The day had already been long, and the rain had begun to fall as we boarded the bus once again, but the tour was far from finished. In fact our bus driver was just beginning to come into his element. I had decided that he was a bit of a dud, at least compared to previous enthusiastic guides that we have enjoyed in other locations. Keith is a bit quiet, to be sure, and conveys his information in a manner that at best could be characterized as mildly interesting, but he comes into his own when it is time to turn the bus into a 4WD vehicle.
The first thing he did was let a whole bunch of air out of the bus tires in the town of Lancelin. This took about twenty minutes. Gillian had spent the seven or so hours on the bus reading and re-reading the travel brochure provided by the bus company, so we were well acquainted with its contents. We knew that the tour included "4 wheel driving on the sand dunes followed by sand boarding,' but still we were completely unprepared for what came next. 'Make sure your seat belts are fastened and your bags are underneath the seat in front of you,' called out Keith. The next thing we knew we were headed straight up a sand dune.
We came to the top, paused for a brief second, and then the bus plunged straight downward. Screams erupted from several of the passengers (but not from yours truly---I was holding my breath). Keith was just getting started. Up and down and around we went, each time slightly more terrifying than the time before. To think that we were doing this in a giant tour bus seemed preposterous, but there we were. After fifteen or so minutes, Keith gave us the opportunity to get off and take photos. I jumped off, leaving the rest of our party on board.

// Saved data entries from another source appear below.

(* ===== verification/DueProbes.v ===== *)
(** * Correctness of the due-probe selection

    [takeDueProbes] and [staggerUnstarted] of [internal/agent/cache.go]:
    job budget, fairness and absence of starvation, independence of the
    map iteration order, no double firing, startup spreading. *)

From Stdlib Require Import ZArith Lia List Bool Ascii String Sorted.
From stdpp Require Import base tactics gmap strings list fin_maps sorting.
From S2P Require Import Prelude Wire Cache.

(** ** An abstract specification of the selection

    [picks] splits the sorted entries into the ones taken and the ones
    deferred, over unbounded integers and without the cache. *)

Fixpoint picks (maxJobs : Z) (es : list dueEntry) (used : Z)
    : list dueEntry * list dueEntry :=
  match es with
  | [] => ([], [])
  | e :: rest =>
      if maxJobs <? used + de_count e then
        let '(chosen, left_) := picks maxJobs rest used in (chosen, e :: left_)
      else
        let '(chosen, left_) := picks maxJobs rest (used + de_count e) in (e :: chosen, left_)
  end.

Definition jobs_of (es : list dueEntry) : Z := foldr (fun e z => de_count e + z) 0 es.

Definition snap_of (e : dueEntry) : ProbeSnapshot :=
  set_ProbeCount (de_count e) (snapshot (de_probe e)).

Definition mark_all (now : time) (es : list dueEntry) (ps : gmap string cachedProbe) :=
  fold_left (fun ps e => alter (set_lastRunAt now) (de_key e) ps) es ps.

Definition counts_ok (maxJobs : Z) (es : list dueEntry) : Prop :=
  Forall (fun e => 1 <= de_count e <= maxJobs) es.

(** Budgets below [2^62] cannot overflow the loop's [used+entry.count]. *)
Definition sane_budget (maxJobs : Z) : Prop := 0 < maxJobs < 2 ^ 62.

Lemma picks_perm maxJobs es used :
  fst (picks maxJobs es used) ++ snd (picks maxJobs es used) ≡ₚ es.
Proof.
  revert used. induction es as [|e es IH]; simpl; intros used; [done|].
  case_match.
  - specialize (IH used). destruct (picks maxJobs es used). simpl in *.
    by rewrite <- IH, Permutation_middle.
  - specialize (IH (used + de_count e)). destruct (picks _ _ _). simpl in *. by rewrite IH.
Qed.

Lemma picks_budget maxJobs es used :
  used <= maxJobs -> used + jobs_of (fst (picks maxJobs es used)) <= maxJobs.
Proof.
  revert used. induction es as [|e es IH]; simpl; intros used Hu; [lia|].
  case_match.
  - specialize (IH used Hu). destruct (picks maxJobs es used). done.
  - specialize (IH (used + de_count e)). destruct (picks _ _ _). simpl in *. zify_bool. lia.
Qed.
(* ===== verification/Redelivery.v ===== *)
(** * Triggers that are delivered again

    [internal/agent/cache.go] and the end of a tick on a node without a local
    store: the server repeats its triggers on every heartbeat until it has their
    results, and the cache remembers one run per probe. *)

From Stdlib Require Import ZArith Lia List Bool Ascii String.
From stdpp Require Import base tactics gmap strings list.
From S2P Require Import Prelude Wire Cache DueProbes Triggers.

Open Scope string_scope.
Open Scope list_scope.
Open Scope Z_scope.

(** [finishTriggers] without a store, once the results are durable. *)
Definition finish_storeless (ts : list pendingTrigger) (c : probeCache) : probeCache :=
  fold_left (fun c t => markTriggerComplete (pt_ProbeID t) (pt_RunID t) c) ts c.

(** A heartbeat's events, then a tick that drains the queue, runs what it got and
    finishes it: what was run, and the cache. *)
Definition heartbeat_and_tick (evs : list Event) (c : probeCache) : list pendingTrigger * probeCache :=
  let '(ts, c) := drainPendingTriggers (cache_applyTriggeredEvents evs c) in (ts, finish_storeless ts c).

Fixpoint rounds (n : nat) (evs : list Event) (c : probeCache) : list (list pendingTrigger) :=
  match n with
  | O => []
  | S n => let '(ts, c) := heartbeat_and_tick evs c in ts :: rounds n evs c
  end.

Definition trigger_of (s : ProbeSnapshot) (rid : string) : pendingTrigger := mkTrigger (ID s) rid s.

(** One event of a cached probe that last ran something else, with room. *)
Lemma apply_fresh s rid c p :
  rid <> "" -> ID s <> "" -> probes c !! ID s = Some p -> lastTriggerRunID p <> rid ->
  trigger_key (trigger_of s rid) ∉ trigger_key <$> pendingTriggers c -> (length (pendingTriggers c) < maxPendingTriggers)%nat ->
  snd (applyTriggeredEventLocked (triggered_event s rid) c)
  = push_trigger (trigger_of s rid) (set_probes (<[ID s := set_lastTrigger rid p]>) c).
Proof.
  intros Hr Hi Hp Hl Hk Hroom. fold (applyTriggeredEvent (triggered_event s rid) c). rewrite apply_triggered_eq by done. cbn [triggered_event ev_Probe ev_RunID].
  destruct (hasPendingTriggerLocked (ID s) rid c) eqn:Eh; [by apply hasPending_spec in Eh|].
  unfold noteTrigger. rewrite Hp, bool_decide_eq_false_2 by done. unfold queueFull. cbn [set_probes pendingTriggers].
  by rewrite (proj2 (Nat.leb_gt _ _)) by lia.
Qed.

(** One event of a cached probe that last ran it, or of a probe that does. *)
Lemma round_single s rid c p :
  rid <> "" -> ID s <> "" -> probes c !! ID s = Some p -> pendingTriggers c = [] ->
  lastTriggerRunID p = rid -> forall n, rounds n [triggered_event s rid] c = replicate n [].
Proof.
  intros Hr Hi Hp Hq Hl n. induction n as [|n IH]; [done|]. cbn [rounds]. unfold heartbeat_and_tick, cache_applyTriggeredEvents. cbn [fold_left].
  fold (applyTriggeredEvent (triggered_event s rid) c). rewrite knows_trigger_refused by (right; by exists p). cbn [snd].
  unfold drainPendingTriggers, drainPendingTriggersLimited. rewrite Hq. cbn. by rewrite IH.
Qed.

(** The cache after a round of the two runs of one probe. *)
Lemma round_pair s r1 r2 c p :
  r1 <> "" -> r2 <> "" -> ID s <> "" -> r1 <> r2 -> probes c !! ID s = Some p -> pendingTriggers c = [] -> lastTriggerRunID p <> r1 ->
  exists c' p', heartbeat_and_tick [triggered_event s r1; triggered_event s r2] c = ([trigger_of s r1; trigger_of s r2], c')
    /\ probes c' !! ID s = Some p' /\ pendingTriggers c' = [] /\ lastTriggerRunID p' = r2.
Proof.
  intros H1 H2 Hi Hne Hp Hq Hl. unfold heartbeat_and_tick, cache_applyTriggeredEvents. cbn [fold_left].
  assert (trigger_key (trigger_of s r1) ∉ trigger_key <$> pendingTriggers c) as Hk by (rewrite Hq; apply not_elem_of_nil).
  assert (length (pendingTriggers c) < maxPendingTriggers)%nat as Hroom by (rewrite Hq; unfold maxPendingTriggers; cbn; lia).
  rewrite (apply_fresh s r1 c p) by done.
  erewrite (apply_fresh s r2) with (p := set_lastTrigger r1 p);
    [|done|done|cbn; by rewrite lookup_insert_eq|done| |].
  - unfold drainPendingTriggers, drainPendingTriggersLimited. cbn [push_trigger set_pending set_probes pendingTriggers]. rewrite Hq. cbn.
    do 2 eexists. split; [reflexivity|]. cbn. rewrite !lookup_alter_eq, lookup_insert_eq. cbn. by split_and!.
  - cbn. rewrite Hq. cbn. intros [[= E]|[]%elem_of_nil]%elem_of_cons. by apply Hne.
  - cbn. rewrite Hq. unfold maxPendingTriggers. cbn. lia.
Qed.

(** C28: On a node without a local store, two triggers of one probe that the server
    repeats run again after every heartbeat, however often they have run: the
    cache remembers only the later run, so the earlier one is taken for new,
    and running it makes the later one look new in turn.  A single trigger
    that was run is never run again. *)
Theorem repeated_pair_runs_every_time s r1 r2 c p n :
  r1 <> "" -> r2 <> "" -> ID s <> "" -> r1 <> r2 ->
  probes c !! ID s = Some p -> pendingTriggers c = [] -> lastTriggerRunID p <> r1 ->
  rounds n [triggered_event s r1; triggered_event s r2] c = replicate n [trigger_of s r1; trigger_of s r2]
  /\ (lastTriggerRunID p = r2 -> rounds n [triggered_event s r2] c = replicate n []).
Proof.
  intros H1 H2 Hi Hne Hp Hq Hl. split; [|intros Hl2; by eapply round_single].
  revert c p Hp Hq Hl. induction n as [|n IH]; intros c p Hp Hq Hl; [done|]. cbn [rounds replicate].
  destruct (round_pair s r1 r2 c p) as (c' & p' & -> & Hp' & Hq' & Hl'); [done..|]. f_equal. apply (IH c' p'); congruence.
Qed.

(** A trigger of a probe that is not assigned any more, repeated. *)
Lemma repeated_unassigned_runs_every_time s rid c n :
  rid <> "" -> ID s <> "" -> probes c !! ID s = None -> pendingTriggers c = [] ->
  rounds n [triggered_event s rid] c = replicate n [trigger_of s rid].
Proof.
  intros Hr Hi Hp Hq. revert c Hp Hq. induction n as [|n IH]; intros c Hp Hq; [done|]. cbn [rounds replicate].
  assert (exists c', heartbeat_and_tick [triggered_event s rid] c = ([trigger_of s rid], c') /\ probes c' !! ID s = None /\ pendingTriggers c' = []) as (c' & -> & Hp' & Hq').
  { unfold heartbeat_and_tick, cache_applyTriggeredEvents. cbn [fold_left]. fold (applyTriggeredEvent (triggered_event s rid) c).
    rewrite apply_triggered_eq by done. cbn [triggered_event ev_Probe ev_RunID]. unfold hasPendingTriggerLocked, noteTrigger, queueFull. rewrite Hq, Hp. cbn.
    rewrite Hq. cbn. unfold drainPendingTriggers, drainPendingTriggersLimited. cbn [push_trigger set_pending pendingTriggers]. rewrite Hq. cbn. eexists. split; [reflexivity|]. cbn.
    by rewrite lookup_alter_eq, Hp. }
  f_equal. by apply IH.
Qed.

(** ** Witnesses *)

Lemma repeated_pair_runs_every_time_witness :
  let s := demo_snapshot "a" 3 60 in
  rounds 5 [triggered_event s "run-1"; triggered_event s "run-2"] demo_cache = replicate 5 [trigger_of s "run-1"; trigger_of s "run-2"].
Proof.
  cbn zeta. destruct (probes demo_cache !! "a") as [p|] eqn:E; [|by vm_compute in E].
  refine (proj1 (repeated_pair_runs_every_time (demo_snapshot "a" 3 60) "run-1" "run-2" demo_cache p 5 _ _ _ _ E _ _)); try done.
  vm_compute in E. by injection E as <-.
Defined.
(* ===== verification/StoreWf.v ===== *)
(** * Well-formedness of the node store

    The schema's constraints and the journal's bookkeeping as an invariant
    of every database the store's operations can reach, under any schedule
    of statement failures. *)

From Stdlib Require Import ZArith Lia List Bool Ascii String Sorted.
From stdpp Require Import base tactics gmap strings list fin_maps sorting.
From S2P Require Import Prelude Wire Sql Store StoreMaint Journal.

(** ** The invariant *)

Definition dedup_key (r : jrow) : option (string * string * string * Z) :=
  match jbody r with
  | BResult c => Some (origin r, run_id c, probe_id c, check_seq c)
  | _ => None
  end.

Definition oseq_key (r : jrow) : string * Z := (origin r, origin_seq r).

(** A result row: real ids, a positive check number, and a delivery record
    that agrees with its state. *)
Definition cols_ok (c : resultCols) : Prop :=
  run_id c <> ""%string /\ probe_id c <> ""%string /\ 1 <= check_seq c
  /\ (ok c = 0 \/ ok c = 1)
  /\ (forall us, latency_us c = Some us -> 0 <= us <= max_int64)
  /\ match delivery_state c with
     | 0 => delivered_at_ms c = None /\ delivery_reason c = None
     | 1 => delivered_at_ms c <> None /\ delivery_reason c = None
     | 2 => delivered_at_ms c <> None /\ delivery_reason c <> None
     | _ => False
     end.

Definition body_ok (b : body) : Prop :=
  match b with BResult c => cols_ok c | _ => True end.

Record db_wf (d : database) : Prop := {
  wf_sorted : StronglySorted Z.lt (seq <$> journal d);
  wf_bound : Forall (fun r => 0 < seq r <= journal_autoinc d) (journal d);
  wf_autoinc : 0 <= journal_autoinc d;
  wf_counter : map_Forall (fun _ n => 1 <= n <= max_int64) (sequences d);
  wf_oseq : Forall (fun r => exists n, sequences d !! origin r = Some n
                       /\ 1 <= origin_seq r < n) (journal d);
  wf_oseq_unique : NoDup (oseq_key <$> journal d);
  wf_dedup : NoDup (omap dedup_key (journal d));
  wf_cols : Forall (fun r => body_ok (jbody r)) (journal d)
}.

(** Distinct rows have distinct sequence numbers. *)
Lemma seq_unique j r r' :
  StronglySorted Z.lt (seq <$> j) -> r ∈ j -> r' ∈ j -> seq r' = seq r -> r' = r.
Proof.
  induction j as [|x j IH]; intros Hs Hr Hr' E; [by apply not_elem_of_nil in Hr|].
  rewrite fmap_cons in Hs. apply StronglySorted_inv in Hs as [Hs Hx]. rewrite Forall_forall in Hx.
  apply elem_of_cons in Hr as [->|Hr], Hr' as [->|Hr']; [done|..|by apply IH].
  - specialize (Hx (seq r') (list_elem_of_fmap_2 seq _ _ Hr')). lia.
  - specialize (Hx (seq r) (list_elem_of_fmap_2 seq _ _ Hr)). lia.
Qed.
(** ** Everything that happens to a store *)

(** A running agent: its calls, the read of the trigger queue at startup, and
    maintenance passes with calls of the agent landing while they run. *)
Inductive running_step (burn : bool) (o : string) : database -> database -> Prop :=
| rn_agent d d' : agent_step burn o d d' -> running_step burn o d d'
| rn_queue fs d : running_step burn o d (run PendingTriggers fs d)
| rn_maintain iterate others live_bytes fuel opts fs d :
    (forall x, rtc (agent_step burn o) x (others x)) ->
    running_step burn o d (run (Maintain iterate others live_bytes fuel opts) fs d).

(** Everything that happens to a store: recovery from the command line too. *)
Inductive life_step (burn : bool) (o : string) : database -> database -> Prop :=
| life_running d d' : running_step burn o d d' -> life_step burn o d d'
| life_rebuild fs d : life_step burn o d (run Rebuild fs d).

Lemma agent_steps_keep burn o (P : database -> Prop) d d' :
  (forall x y, agent_step burn o x y -> P x -> P y) -> rtc (agent_step burn o) d d' -> P d -> P d'.
Proof. intros Hs. induction 1; eauto. Qed.

(** *** The waiting triggers stay readable *)

Lemma readable_frame d d' : pending_triggers d' = pending_triggers d -> readable d -> readable d'.
Proof. unfold readable. by intros ->. Qed.
(* ===== verification/StoreAssign.v ===== *)
(** * Assignments, restarts and recovery

    [SaveAssignment], [LoadProbeStates], [MarkProbesRun] and [Rebuild] of
    [internal/store/probes.go]. *)

From Stdlib Require Import ZArith Lia List Bool Ascii String Sorted.
From stdpp Require Import base tactics gmap strings list fin_maps sorting.
From S2P Require Import Prelude Wire Sql Store StoreMaint Journal StoreWf StoreDemo StoreLog StoreTriggers.

(** ** Values that came from JSON

    What a decoded server response holds: no Go integers inside [any], no
    NaN or infinity.  Encoding and decoding such a value is the identity. *)

Fixpoint json_normal (v : any) : bool :=
  match v with
  | VFloat f => finite_float f
  | VInt _ | VInt64 _ => false
  | VArray l => forallb json_normal l
  | VObject m => forallb (fun kv => json_normal (snd kv)) m
  | _ => true
  end.

Lemma json_normal_decoded v : json_normal v = true -> json_decoded v = v.
Proof.
  induction v using any_rect'; simpl; try done.
  - intros Hn. f_equal. induction H as [|x l Hx Hl IH]; simpl in *; [done|].
    zify_bool. rewrite Hx, IH; done.
  - intros Hn. f_equal. induction H as [|[k x] m Hx Hm IH]; simpl in *; [done|].
    zify_bool. rewrite Hx, IH; done.
Qed.

Lemma json_normal_encodable v : json_normal v = true -> json_encodable v = true.
Proof.
  induction v using any_rect'; simpl; try done.
  - intros Hn. induction H as [|x l Hx Hl IH]; simpl in *; [done|]. zify_bool. rewrite Hx, IH; done.
  - intros Hn. induction H as [|[k x] m Hx Hm IH]; simpl in *; [done|]. zify_bool. rewrite Hx, IH; done.
Qed.

Definition snapshot_normal (s : ProbeSnapshot) : bool := json_normal (VObject (Params s)).

Lemma params_decoded p : json_normal (VObject p) = true -> json_decoded_params p = p.
Proof. intros H. apply json_normal_decoded in H. by injection H. Qed.

Lemma snapshot_normal_decoded s : snapshot_normal s = true -> snapshot_decoded s = s.
Proof.
  intros H. unfold snapshot_decoded. rewrite params_decoded by exact H. by destruct s.
Qed.

Lemma snapshot_normal_encodable s : snapshot_normal s = true -> snapshot_encodable s = true.
Proof. apply json_normal_encodable. Qed.

(** ** What saving an assignment leaves *)

(** The row of snapshot [s], with the schedule state [old] had. *)
Definition saved_row (old : gmap string prow) (s : ProbeSnapshot) : prow :=
  mkProw s (snapshot_params s) (old !! ID s ≫= last_run_at_ms) (old !! ID s ≫= last_trigger_run_id).

Definition saved_rows (old : gmap string prow) (snaps : list ProbeSnapshot) : gmap string prow :=
  list_to_map ((fun s => (ID s, saved_row old s)) <$> snaps).

Lemma insert_loop_ok old snaps fs d u d' fs' :
  sql_for (fun s =>
    if snapshot_encodable s then stmt "store: insert probe" (insert_probe old s)
    else sql_fail "store: encode probe params") snaps fs d = (Ok u, d', fs') ->
  NoDup (ID <$> snaps) /\ (forall s, s ∈ snaps -> probes_t d !! ID s = None)
  /\ probes_t d' = saved_rows old snaps ∪ probes_t d
  /\ meta d' = meta d.
Proof.
  revert fs d. induction snaps as [|s snaps IH]; intros fs d H; cbn [sql_for] in H.
  - sql_prim H. unfold saved_rows. simpl. rewrite (left_id_L ∅ (∪)).
    split_and!; try done; [apply NoDup_nil_2|]. intros s Hs. by apply not_elem_of_nil in Hs.
  - sql_step H. destruct (snapshot_encodable s); [|done]. sql_prim E.
    unfold insert_probe in E. destruct (probes_t d !! ID s) eqn:En; [done|]. injection E as _ <-.
    apply IH in H as (Hn & Hfresh & -> & ->). simpl in Hfresh |- *.
    assert (ID s ∉ ID <$> snaps) as Hs.
    { intros (s' & Es & Hs')%list_elem_of_fmap. specialize (Hfresh s' Hs').
      rewrite <- Es, lookup_insert_eq in Hfresh. done. }
    split_and!; [by apply NoDup_cons| | |done].
    + intros s' [->|Hs']%elem_of_cons; [done|]. specialize (Hfresh s' Hs').
      by apply lookup_insert_None in Hfresh as [? _].
    + unfold saved_rows. rewrite fmap_cons. cbn [list_to_map foldr fst snd uncurry].
      rewrite <- insert_union_l, <- insert_union_r; [done|].
      apply not_elem_of_list_to_map_1. rewrite <- list_fmap_compose. exact Hs.
Qed.

Lemma applyAssignment_ok snaps preserve fs d u d' fs' :
  applyAssignmentTx snaps preserve fs d = (Ok u, d', fs') ->
  NoDup (ID <$> snaps)
  /\ probes_t d' = saved_rows (if preserve then probes_t d else ∅) snaps /\ meta d' = meta d.
Proof.
  unfold applyAssignmentTx. intros H. sql_step H.
  assert (d0 = d /\ a = if preserve then probes_t d else ∅) as [-> ->] by (destruct preserve; by sql_prim E).
  sql_step H. apply insert_loop_ok in H as (Hn & _ & HP & HM). simpl in HP.
  rewrite (right_id_L ∅ (∪)) in HP. done.
Qed.

Lemma SaveAssignment_ok o now hash snaps fs d u d' fs' :
  hash <> ""%string ->
  SaveAssignment o now hash snaps fs d = (Ok u, d', fs') ->
  NoDup (ID <$> snaps) /\ probes_t d' = saved_rows (probes_t d) snaps
  /\ meta d' = <["probe_hash"%string := hash]> (meta d)
  /\ pending_triggers d' = pending_triggers d /\ completed_triggers d' = completed_triggers d
  /\ exists s n, journal d' = journal d ++ [mkRow s o n now (BAssignment (Json (mkAssignment hash snaps)))].
Proof.
  intros Hh H. unfold SaveAssignment in H. rewrite decide_False in H by done.
  destruct (negb (forallb _ _)); [done|].
  apply tx_ok in H as (fs1 & fs2 & H). sql_step H. sql_step H. sql_step H. sql_prim H.
  apply nextOriginSeq_proj in E as [m ->]. apply insert_row_proj in E0 as (P & C & Pr & M & J).
  pose proof (applyAssignmentTx_frame _ _ _ _ _ _ _ E1) as (J1 & _ & _).
  assert (triggers_as (pending_triggers d1) (completed_triggers d1) d2) as [P2 C2].
  { rewrite <- (run_ok _ _ _ _ _ _ E1). unfold applyAssignmentTx.
    match goal with |- triggers_as _ _ (run ?m _ _) =>
      assert (keeps (triggers_as (pending_triggers d1) (completed_triggers d1)) m) as Hk end.
    { keeps_steps; try same_triggers. apply keeps_stmt. intros dx v dx' Hx. unfold insert_probe.
      destruct (probes_t dx !! _); [done|]. intros [= _ <-]. by destruct Hx. }
    by apply Hk. }
  apply applyAssignment_ok in E1 as (Hn & HP & HM). simpl in *.
  rewrite HP, HM, Pr, M, P2, C2, P, C, J1, J. eauto 10.
Qed.

(** ** What a restart loads *)

Definition loaded_state (r : prow) (s : ProbeSnapshot) : ProbeState :=
  mkProbeState_ (snapshot_decoded s)
    (match last_run_at_ms r with Some ms => unix_milli ms | None => zero_time end)
    (default ""%string (last_trigger_run_id r)).

Lemma state_of_saved old s :
  state_of_row (saved_row old s) = Some (loaded_state (saved_row old s) s).
Proof.
  unfold state_of_row, saved_row, snapshot_params, loaded_state. simpl.
  destruct (Params s) as [|x p] eqn:E; simpl; unfold set_Params, snapshot_decoded; by rewrite E.
Qed.

Lemma mapM_total {A B} (f : A -> option B) (g : A -> B) l :
  (forall x, x ∈ l -> f x = Some (g x)) -> mapM f l = Some (g <$> l).
Proof.
  induction l as [|x l IH]; intros H; [done|]. simpl.
  rewrite (H x) by left. simpl. rewrite IH; [done|]. intros y Hy. apply H. by right.
Qed.

#[export] Instance id_le_trans : Transitive id_le.
Proof. intros a b c. unfold id_le. apply transitivity. Qed.
#[export] Instance id_le_total : Total id_le.
Proof. intros a b. unfold id_le. apply (total String.le). Qed.

Lemma saved_rows_perm old snaps :
  NoDup (ID <$> snaps) ->
  map_to_list (saved_rows old snaps) ≡ₚ (fun s => (ID s, saved_row old s)) <$> snaps.
Proof.
  intros Hn. unfold saved_rows. apply map_to_list_to_map. by rewrite <- list_fmap_compose.
Qed.

(** A restart loads exactly what was saved: after [SaveAssignment], the next
    [LoadProbeStates] returns its hash and one state per snapshot, in id
    order, each with the snapshot as JSON carries it and the run time and
    last trigger the probe already had before the save.  A repeated id is
    refused: the save then fails and changes nothing. *)
Theorem save_load_roundtrip o now hash snaps fs d u d' fs' :
  hash <> ""%string -> SaveAssignment o now hash snaps fs d = (Ok u, d', fs') ->
  NoDup (ID <$> snaps)
  /\ exists states,
       LoadProbeStates [] d' = (Ok (hash, states), d', [])
       /\ states ≡ₚ (fun s => loaded_state (saved_row (probes_t d) s) s) <$> snaps
       /\ StronglySorted String.le ((fun st => ID (ps_Snapshot st)) <$> states).
Proof.
  intros Hh H. apply SaveAssignment_ok in H as (Hn & HP & HM & _); [|done]. split; [done|].
  set (old := probes_t d) in *.
  set (rows := merge_sort id_le (map_to_list (probes_t d'))).
  assert (rows ≡ₚ (fun s => (ID s, saved_row old s)) <$> snaps) as Hperm.
  { unfold rows. rewrite merge_sort_Permutation, HP. by apply saved_rows_perm. }
  set (st_of := fun kr : string * prow => loaded_state (snd kr) (pr_snapshot (snd kr))).
  assert (mapM state_of_row (snd <$> rows) = Some (st_of <$> rows)) as Hm.
  { rewrite (mapM_total state_of_row (fun r => loaded_state r (pr_snapshot r))).
    - f_equal. rewrite <- list_fmap_compose. done.
    - intros r (kr & -> & Hkr)%list_elem_of_fmap. rewrite Hperm in Hkr.
      apply list_elem_of_fmap in Hkr as (s & -> & _). simpl. apply state_of_saved. }
  exists (st_of <$> rows). split_and!.
  - unfold LoadProbeStates. erewrite bind_run by apply query_run. cbv beta.
    rewrite HM, lookup_insert_eq. cbn [default].
    erewrite bind_run; [done|]. apply stmt_run. cbv beta. fold rows. by rewrite Hm.
  - rewrite Hperm. rewrite <- list_fmap_compose. done.
  - assert ((fun st => ID (ps_Snapshot st)) <$> (st_of <$> rows) = fst <$> rows) as ->.
    { rewrite <- list_fmap_compose. apply list_fmap_ext. intros i kr Hkr%list_elem_of_lookup_2.
      rewrite Hperm in Hkr. apply list_elem_of_fmap in Hkr as (s & -> & _). done. }
    pose proof (StronglySorted_merge_sort id_le (map_to_list (probes_t d'))) as Hs. fold rows in Hs.
    clear -Hs. induction Hs as [|x l Hl IH Hx]; simpl; constructor; [done|].
    apply Forall_fmap. exact Hx.
Qed.

(** ** On the small store *)

Definition demo_resync : database :=
  run (SaveAssignment "node" 5000 "h2" [demo_probe "b"; demo_probe "a"]) [] demo_settled.

Lemma save_load_roundtrip_witness :
  exists states, LoadProbeStates [] demo_resync = (Ok ("h2"%string, states), demo_resync, [])
    /\ StronglySorted String.le ((fun st => ID (ps_Snapshot st)) <$> states).
Proof.
  assert (SaveAssignment "node" 5000 "h2" [demo_probe "b"; demo_probe "a"] [] demo_settled
    = (Ok tt, demo_resync, [])) as E by (vm_compute; reflexivity).
  destruct (save_load_roundtrip "node" 5000 "h2" [demo_probe "b"; demo_probe "a"] [] demo_settled tt
    demo_resync [] ltac:(discriminate) E) as (_ & states & H1 & _ & H2).
  exists states. split; assumption.
Defined.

This time, as the bus came over the crest of the hill, it stopped in its tracks and hung suspended for what seemed like a period of five minutes or more. I was convinced it was stuck. The rain began to increase, and I had visions of climbing the sand dune to help rescue everyone before a long, wet, cold walk to the nearest town. Worried as I was, I snapped a few photos, but I did not begin to do justice to the entire scene.
The bus did eventually come down the hill, and once everyone was safely on board again, Keith declared that it was time to go sand boarding. I think all of the adults were more than ready to head back to Perth and skip the sand boarding, but Harriet and Sophie leaped up out of their seats and came charging down the aisle. 'We want to go sand boarding!' they declared. Crazy girls, we thought, but then they had been looking forward to this part of the tour all day. They absolutely loved it, and after watching them speed down the cold wet sand a few times, several other passengers decided to give it a go. I confined my activity to taking photos, but had I been dressed more appropriately, I think I would have joined them. It looked like snow sledding to me, and Sophie later confirmed that it was in fact similar.
By the time we had brushed away what sand we could, Sophie and Harriet were chilled to the bone. Sophie later confided to me that she was so cold that she had been worried about frost bite. The falling dusk made us wish all the more that we could magically be transported back to Perth, but instead, we had another two hours to go. It was with sore muscles, sand-covered clothing, and cold extremities that we made our way back to our hotel for a late dinner.
'Was it worth it?' we asked each other as we waited for the food to arrive. 'Absolutely!' was the unanimous response.
If I were to visit Perth again, I would rent a car, drive to the Pinnacles and stay overnight nearby in order to view them at either sunrise or sunset. The advantage of the bus tour, though, is the thrilling 4WD ride on the sand dunes at Lancelin and not having to think about the details.